The COVID-19 vaccines in the U.S. all work by relying on the body's ability to recognize the virus's spike protein as an invader. After vaccination, the body produces immune cells that identify and eliminate anything exhibiting the spike protein on its surface. If the virus mutates in such a way that the spike protein is no longer recognizable, then the vaccine-stimulated immune response will no longer be effective.
So far, the vaccines remain effective against all known variants. However, for some variants (such as Delta), their effectiveness is slightly diminished due to minor changes in the structure of the virus's spike protein. But all three vaccines are still effective enough to prevent serious symptoms or death in the vast majority of cases.

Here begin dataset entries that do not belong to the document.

(** * Universe-from-Black-Hole simulation: sequencer, mappers and body animators

    A shallow embedding of the time-driven logic of the simulation:
    - [types.ts]: the phase enumeration and the records passed around;
    - [SceneLogic] (the main scene controller): the per-frame phase
      sequencer and the simulated-year mapper;
    - [App.handleUpdate]: the stability score and the stability graph;
    - [Sun], [IntruderBlackHole], [Planet]: the per-frame rules the
      properties below depend on.

    Numbers.  A TypeScript [number] is modelled as an exact rational [Q]:
    [+], [-], [*], [/] are the field operations and the comparisons are the
    order of [Q].  Rounding, infinities and NaN are outside this model;
    [Date.now()] is an integer number of milliseconds, modelled as [Z].
    Equality of numbers is [Qeq] (written [==]); where the code returns the
    very term it computed, the theorems state Leibniz equality.

    React state.  A component's [useState] cell is a value threaded through
    its per-frame callback.  The callback reads the cell of the render it
    closed over and queues updaters; the queue is applied in order to give
    the cell of the next render. *)

From Stdlib Require Import QArith Qminmax Qabs Qpower Qround Lqa ZArith Lia.
From Stdlib Require Import List String Bool.
Import ListNotations.
Open Scope Q_scope.

(** ** JavaScript and three.js primitives used by the source *)

Module JS.

Definition number := Q.

(** [a > b] and [a < b] on numbers. *)
Definition gt (a b : number) : bool := negb (Qle_bool a b).

Definition lt (a b : number) : bool := negb (Qle_bool b a).

(** [x || y] on numbers: [x] unless it is falsy, that is, zero. *)
Definition or_else (x y : number) : number :=
  if Qeq_bool x 0 then y else x.

Definition Math_max (a b : number) : number := Qmax a b.

Definition Math_min (a b : number) : number := Qmin a b.

Definition Math_abs (a : number) : number := Qabs a.

Definition Math_floor (a : number) : number := inject_Z (Qfloor a).

(** [Math.pow(x, n)] for an integer exponent [n]. *)
Definition Math_pow (x : number) (n : Z) : number := Qpower x n.

(** [THREE.MathUtils.lerp(x, y, t)] is [(1 - t) * x + t * y]. *)
Definition lerp (x y t : number) : number := (1 - t) * x + t * y.

(** A queue of state updaters, applied in the order they were queued. *)
Definition apply_queue {S : Type} (queue : list (S -> S)) (s : S) : S :=
  fold_left (fun acc u => u acc) queue s.

End JS.

(** ** types.ts *)

Inductive SimulationPhase : Type :=
  | stable | approach | interaction | consumption | void | rebirth.

Definition phase_eqb (a b : SimulationPhase) : bool :=
  match a, b with
  | stable, stable | approach, approach | interaction, interaction
  | consumption, consumption | void, void | rebirth, rebirth => true
  | _, _ => false
  end.

Module Types.

Record SimulationState : Type := mkParams {
  energyDensity : JS.number;
  volume : JS.number;
  lambdaM : JS.number;
  isPlaying : bool;
  phase : SimulationPhase;
  timeScale : JS.number;
  year : JS.number
}.

Inductive BodyType : Type := star | planet | gas_giant | black_hole.

(** [CosmicObject], without the display-only [mass], [description],
    [texture] and [ring] fields. *)
Record CosmicObject : Type := mkBody {
  name : string;
  radius : JS.number;
  color : string;
  distance : JS.number;
  angle : JS.number;
  speed : JS.number;
  type : BodyType
}.

End Types.

Import Types.

(** ** The hardcoded bodies *)

Definition MERCURY : CosmicObject := mkBody "Mercury" 0.2 "#A5A5A5" 10 0 1.5 planet.

Definition VENUS : CosmicObject := mkBody "Venus" 0.5 "#E3BB76" 16 2 1.2 planet.

Definition EARTH : CosmicObject := mkBody "Earth" 0.55 "#0077BE" 24 4 1.0 planet.

Definition MARS : CosmicObject := mkBody "Mars" 0.3 "#C0392B" 32 1 0.8 planet.

Definition JUPITER : CosmicObject := mkBody "Jupiter" 1.8 "#D4AC0D" 55 5 0.4 gas_giant.

Definition SATURN : CosmicObject := mkBody "Saturn" 1.5 "#F4D03F" 85 3 0.3 gas_giant.

Definition SOLAR_SYSTEM : list CosmicObject :=
  [MERCURY; VENUS; EARTH; MARS; JUPITER; SATURN].

(** ** SceneLogic: the phase sequencer and the year mapper *)

Module SceneLogic.

(** The controller's own state, [useState({phase: 'stable', timer: 0})]. *)
Record SceneState : Type := mkScene {
  phase : SimulationPhase;
  timer : JS.number
}.

Definition initial : SceneState := mkScene stable 0.

(** [const dt = delta * (params.timeScale || 1)]. *)
Definition frame_dt (params : SimulationState) (delta : JS.number) : JS.number :=
  delta * JS.or_else (timeScale params) 1.

(** The updater passed to [setSceneState]: the chain of [if / else if]
    over the previous phase. *)
Definition advance (prev : SceneState) (dt : JS.number) : SceneState :=
  let nextTimer := timer prev + dt in
  let nextPhase := phase prev in
  if phase_eqb (phase prev) stable && JS.gt nextTimer 5 then
    mkScene approach 0
  else if phase_eqb (phase prev) approach && JS.gt nextTimer 10 then
    mkScene interaction 0
  else if phase_eqb (phase prev) interaction && JS.gt nextTimer 20 then
    mkScene consumption 0
  else if phase_eqb (phase prev) consumption && JS.gt nextTimer 10 then
    mkScene void 0
  else if phase_eqb (phase prev) void && JS.gt nextTimer 5 then
    mkScene rebirth 0
  else if phase_eqb (phase prev) rebirth && JS.gt nextTimer 15 then
    mkScene stable 0
  else
    mkScene nextPhase nextTimer.

(** The state part of the [useFrame] callback: nothing happens while
    [params.isPlaying] is false. *)
Definition frame (params : SimulationState) (delta : JS.number)
    (s : SceneState) : SceneState :=
  if negb (isPlaying params) then s
  else advance s (frame_dt params delta).

(** A run of frames, each with the parameters and the delta it saw. *)
Definition run (frames : list (SimulationState * JS.number))
    (s : SceneState) : SceneState :=
  fold_left (fun acc f => frame (fst f) (snd f) acc) frames s.

(** The [switch] that computes [currentYear] from the phase and [t]. *)
Definition currentYear (ph : SimulationPhase) (t : JS.number) : JS.number :=
  match ph with
  | stable => 2025
  | approach => 2025 + (t * 100)
  | interaction => 3025 + (t * 2.5)
  | consumption => 3075 + (t * 0.1)
  | void => 0
  | rebirth => JS.Math_pow t 6
  end.

(** What a playing frame hands to [onUpdate]: the phase and the year of
    the state the callback closed over (not of the state it queued). *)
Definition reported (s : SceneState) : SimulationPhase * JS.number :=
  (phase s, currentYear (phase s) (timer s)).

End SceneLogic.

(** ** App: the stability score and the stability graph *)

Module GraphPoint.

(** One entry of [graphData], [{ year, stability }]. *)
Record t : Type := mk {
  year : JS.number;
  stability : JS.number
}.

End GraphPoint.

Module App.

Record AppState : Type := mkApp {
  params : SimulationState;
  graphData : list GraphPoint.t;
  lastUpdateRef : Z
}.

Definition initialParams : SimulationState :=
  mkParams 20 36 1.0 true stable 1.0 2025.

Definition initial : AppState := mkApp initialParams [] 0%Z.

(** The stability score of [handleUpdate]: five independent [if]s over
    the phase, then the clamp. *)
Definition stability (ph : SimulationPhase) (yr : JS.number) : JS.number :=
  let s := 100 in
  let s := if phase_eqb ph approach then 95 - ((yr - 2025) / 20) else s in
  let s := if phase_eqb ph interaction then 80 - ((yr - 3025) * 2) else s in
  let s := if phase_eqb ph consumption then 20 - ((yr - 3075) * 2) else s in
  let s := if phase_eqb ph void then 0 else s in
  let s := if phase_eqb ph rebirth then 100 else s in
  JS.Math_max 0 (JS.Math_min 100 s).
Record Env (Experience : Type) : Type := mkEnv {
  (** [crypto.randomUUID()] *)
  randomUUID : string;
  (** [storage.from(bucket).upload(path, file, ..)]: [error.message], if any *)
  storage_upload : string -> string -> File -> option string;
  (** [storage.from(bucket).getPublicUrl(path).data.publicUrl] *)
  getPublicUrl : string -> string -> string;
  (** [from('ar_experiences').insert(row).select().single()] *)
  insert : ExperienceRow -> Experience + string;
  (** the [fetch] of process-marker, on [experienceId] and [markerImageUrl] *)
  process_marker : string -> string -> TriggerOutcome;
  (** the message of the host's [TypeError] for [undefined.split] *)
  type_error : string
}.
Arguments randomUUID {Experience} e.
Arguments storage_upload {Experience} e bucket path file.
Arguments getPublicUrl {Experience} e bucket path.
Arguments insert {Experience} e row.
Arguments process_marker {Experience} e experienceId markerImageUrl.
Arguments type_error {Experience} e.

(** A request: its method, and what [req.formData()] gives, the fields or
    the message of the error it rejects with. *)
Record Request : Type := mkRequest {
  method   : string;
  formData : list (string * FormValue) + string
}.

Inductive Effect : Type :=
| StorageUpload (bucket path : string) (file : File)
| Insert (row : ExperienceRow)
| TriggerProcessing (experienceId markerImageUrl : string)
| ConsoleError (message : string).

Inductive Body (Experience : Type) : Type :=
| BodyNull
| BodySuccess (experienceId : string) (experience : Experience)
| BodyFailure (error : string).
Arguments BodyNull {Experience}.
Arguments BodySuccess {Experience} experienceId experience.
Arguments BodyFailure {Experience} error.

Record Response (Experience : Type) : Type := mkResponse {
  response_status : Z;
  response_body   : Body Experience
}.
Arguments mkResponse {Experience} response_status response_body.
Arguments response_status {Experience} r.
Arguments response_body {Experience} r.

(** The [try] block: the effects so far, and a value or the message of the
    error thrown. *)
Definition M (A : Type) : Type := list Effect * (A + string).

Definition ret {A : Type} (a : A) : M A := ([], inl a).

Definition throw {A : Type} (message : string) : M A := ([], inr message).

Definition emit (e : Effect) : M unit := ([e], inl tt).

Definition bind {A B : Type} (m : M A) (k : A -> M B) : M B :=
  match m with
  | (trace, inl a) => let (trace', r) := k a in (trace ++ trace', r)
  | (trace, inr message) => (trace, inr message)
  end.

Notation "x <- m ;; k" := (bind m (fun x => k))
  (at level 61, m at next level, right associativity).
Notation "m ;;; k" := (bind m (fun _ => k))
  (at level 61, right associativity).

(** [field.name] of a value that passed the truthiness test: a string has
    no [name], and [undefined.split] throws. *)
Definition file_of {Experience : Type} (env : Env Experience)
    (v : option FormValue) : M File :=
  match v with
  | Some (FormFile f) => ret f
  | _ => throw (type_error env)
  end.

Definition upload {Experience : Type} (env : Env Experience)
    (bucket path : string) (file : File) (failure : string) : M unit :=
  emit (StorageUpload bucket path file) ;;;
  match storage_upload env bucket path file with
  | Some message => throw (failure ++ message)%string
  | None => ret tt
  end.

Definition markerPath (experienceId : string) (markerImage : File) : string :=
  (experienceId ++ "_marker." ++ extension (file_name markerImage))%string.

Definition contentPath (experienceId : string) (contentFile : File) : string :=
  (experienceId ++ "_content." ++ extension (file_name contentFile))%string.
(** X8.  Where a read matches depends on the primer file only through the
    set of its upper-cased primer sequences: two files with the same
    primers up to order, repetition and letter case, compiled under any two
    iteration orders of the pattern set, match the same reads at the same
    start offset.  The reverse loop, which cuts at the start of the match,
    therefore gives the same result for both. *)
Theorem matching_depends_on_primer_set reverse_complement iter1 iter2
    records1 records2 mm rc c1 rx1 c2 rx2 :
  set_order iter1 → set_order iter2 →
  (∀ s, (∃ r, r ∈ records1 ∧ upper (primer_seq reverse_complement rc r) = s)
        ↔
        (∃ r, r ∈ records2 ∧ upper (primer_seq reverse_complement rc r) = s))
  →
  load_primers_as_re reverse_complement iter1 records1 mm rc = Ok (c1, rx1) →
  load_primers_as_re reverse_complement iter2 records2 mm rc = Ok (c2, rx2) →
  (∀ target,
     match re_search rx1 target, re_search rx2 target with
     | Some (s1, _), Some (s2, _) => s1 = s2
     | None, None => True
     | _, _ => False
     end) ∧
  (∀ min_len keep st record,
     fastq_reverse_step rx1 min_len keep st record =
     fastq_reverse_step rx2 min_len keep st record).
Proof.
  intros H1 H2 Hset Hl1 Hl2.
  destruct (load_primers_as_re_branches _ _ _ _ _ _ _ H1 Hl1)
    as (_ & Hnil1 & Hbr1).
  destruct (load_primers_as_re_branches _ _ _ _ _ _ _ H2 Hl2)
    as (_ & Hnil2 & Hbr2).
  assert (Hrx : ∀ a, a ∈ rx1 ↔ a ∈ rx2).
  { destruct records1 as [|r1 records1]; destruct records2 as [|r2 records2].
    - by rewrite Hnil1, Hnil2.
    - exfalso.
      destruct (proj2 (Hset (upper (primer_seq reverse_complement rc r2))))
        as (r & Hr & _).
      { exists r2. split; [left | done]. }
      by apply elem_of_nil in Hr.
    - exfalso.
      destruct (proj1 (Hset (upper (primer_seq reverse_complement rc r1))))
        as (r & Hr & _).
      { exists r1. split; [left | done]. }
      by apply elem_of_nil in Hr.
    - intros a. rewrite Hbr1, Hbr2 by done. split.
      + intros (r & p & Hr & Hy & Hp).
        destruct (proj1 (Hset (upper (primer_seq reverse_complement rc r))))
          as (r' & Hr' & Heq); [by exists r|].
        exists r', p. by rewrite Heq.
      + intros (r & p & Hr & Hy & Hp).
        destruct (proj2 (Hset (upper (primer_seq reverse_complement rc r))))
          as (r' & Hr' & Heq); [by exists r|].
        exists r', p. by rewrite Heq. }
  assert (Hstart : ∀ target,
     match re_search rx1 target, re_search rx2 target with
     | Some (s1, _), Some (s2, _) => s1 = s2
     | None, None => True
     | _, _ => False
     end) by (intros target; by apply re_search_start_ext).
  split; [done|].
  intros min_len keep [n written] record. unfold fastq_reverse_step.
  specialize (Hstart (upper (fq_sequence record))).
  destruct (re_search rx1 _) as [[s1 e1]|];
    destruct (re_search rx2 _) as [[s2 e2]|]; try done.
  by subst s2.
Qed.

It is equally important to recognize that having a population vaccinated at a high rate plays an enormous role in slowing and stopping the mutation of new strains which could be even more transmissible and be better at avoiding immune responses provided by the vaccine, monoclonal antibody treatments, and post-infection immunity.
Another myth widely spread on social media is that the inventor of the PCR test later claimed that PCR tests do not work. Kary Mullis developed the PCR test methodology in 1985, receiving the Nobel Prize in Chemistry in 1993. Mullis died in August 2019, before the start of the COVID-19 pandemic.
The quote attributed to Mullis and spread across social media—"PCR tests cannot detect free infectious viruses at all”—was not even said by Mullis, but rather appears in an article written by John Lauritsen in 1996 about HIV testing and treatment. And, even then, it is taken entirely out of context. Lauritsen was stating that PCR tests detect viral genetic material but should not be used to count the actual viral load in HIV patients (the amount of viral particles present).
Mullis did express skepticism about some uses of PCR tests in the context of HIV. This skepticism stemmed from his belief that HIV does not cause AIDS and that testing only for HIV but not other retroviruses was misleading. (Of course, this belief is completely false; HIV is proven to cause AIDS.) “To test for that one [HIV], it doesn’t have any special meaning, is what I think is the problem. Not that PCR has been misused… That’s not a misuse, that’s just sort of a misinterpretation.”